Neighboring Group Participation in Ionic Covalent Adaptable Networks
Lindsay L. Robinson, Eden S. Taddese, Jeffrey L. Self, Christopher M. Bates, Javier Read de Alaniz, Zhishuai Geng, and Craig J. Hawker
Macromolecules 2022, 55, 21, 9780–9789
Abstract: Covalent adaptable networks (CANs) typically require external catalysts for efficient cross-linker exchange, which can limit network reprocessability due to catalyst leaching and degradation. In this study, catalysts were avoided by using a bicyclo[3.3.1]nonane bis-alkyl halide cross-linker with sulfur-atom neighboring group participation (NGP) to increase the rate of bond exchange.
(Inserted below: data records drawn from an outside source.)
Lemma core_new_files numbers : forall s pend l cnt ex, core s pend l cnt ex ->
  exists fs s', new_files s numbers = (fs, s') /\ core s' pend l cnt (fs ++ ex) /\ keeps (l ++ pend) s s' /\ files_ s' = files_ s /\ current_ s' = current_ s /\ length fs = length numbers.
Proof.
  induction numbers as [|n numbers IH]; intros s pend l cnt ex H; cbn [new_files]; [exists [], s; by split_and!; [..|apply files_keep_refl| | |]|].
  set (s1 := Mk (links s) (refs_ s) (files_ s) (<[fresh s := (n, 1)]> (metas s)) (current_ s) (S (fresh s))).
  assert (metas s !! fresh s = None) as Hnone.
  { destruct (metas s !! fresh s) eqn:E; [|done]. pose proof (c_fresh_metas _ _ _ _ _ H (fresh s) (mk_is_Some _ _ E)). lia. }
  assert (core s1 pend l cnt (fresh s :: ex)) as H1.
  { destruct H. split; subst s1; cbn [links refs_ files_ metas fresh]; try done.
    - apply new_meta_ok; done.
    - intros w Hw. apply c_fresh0 in Hw. lia.
    - intros f Hf. destruct (decide (f = fresh s)) as [->|]; [lia|]. rewrite lookup_insert_ne in Hf by done. apply c_fresh_metas0 in Hf. lia. }
  destruct (IH s1 pend l cnt _ H1) as (fs & s' & -> & Hc & Hk & Hf & Hcur & Hlen). exists (fresh s :: fs), s'. split; [done|]. split_and!; [| |done|done|cbn; congruence].
  - apply (core_ex_perm _ _ _ _ (fs ++ fresh s :: ex)); [done|]. symmetry. apply Permutation_middle.
  - eapply files_keep_trans; [|exact Hk]. intros w Hw. split; [done|]. intros f Hfw. unfold number_of. cbn [metas s1]. rewrite lookup_insert_ne; [done|]. intros <-.
    assert (is_Some (metas s !! fresh s)) as [? ?]; [|congruence]. apply (metas_ok_live _ _ _ (c_metas _ _ _ _ _ H)). apply elem_of_app. right. apply elem_of_all_files. eauto.
Qed.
Stress relaxation analyses demonstrate that the resultant pyridine-based network has an Arrhenius dependence on viscous flow at elevated temperatures (130–170 °C), which arises from SN1 transalkylation exchange. This thermally mediated cross-link interchange and associated flow behavior enabled reprocessing of the ionic networks over multiple damage and repair cycles. Additionally, these NGP-based CANs are chemically recyclable, allowing for recovery of the pyridyl-based polymer starting material, which comprises >90 wt % of the parent network. The dual thermal and chemical recycling potential of this catalyst-free CAN platform addresses key criteria for designing thermosets with extended lifecycles.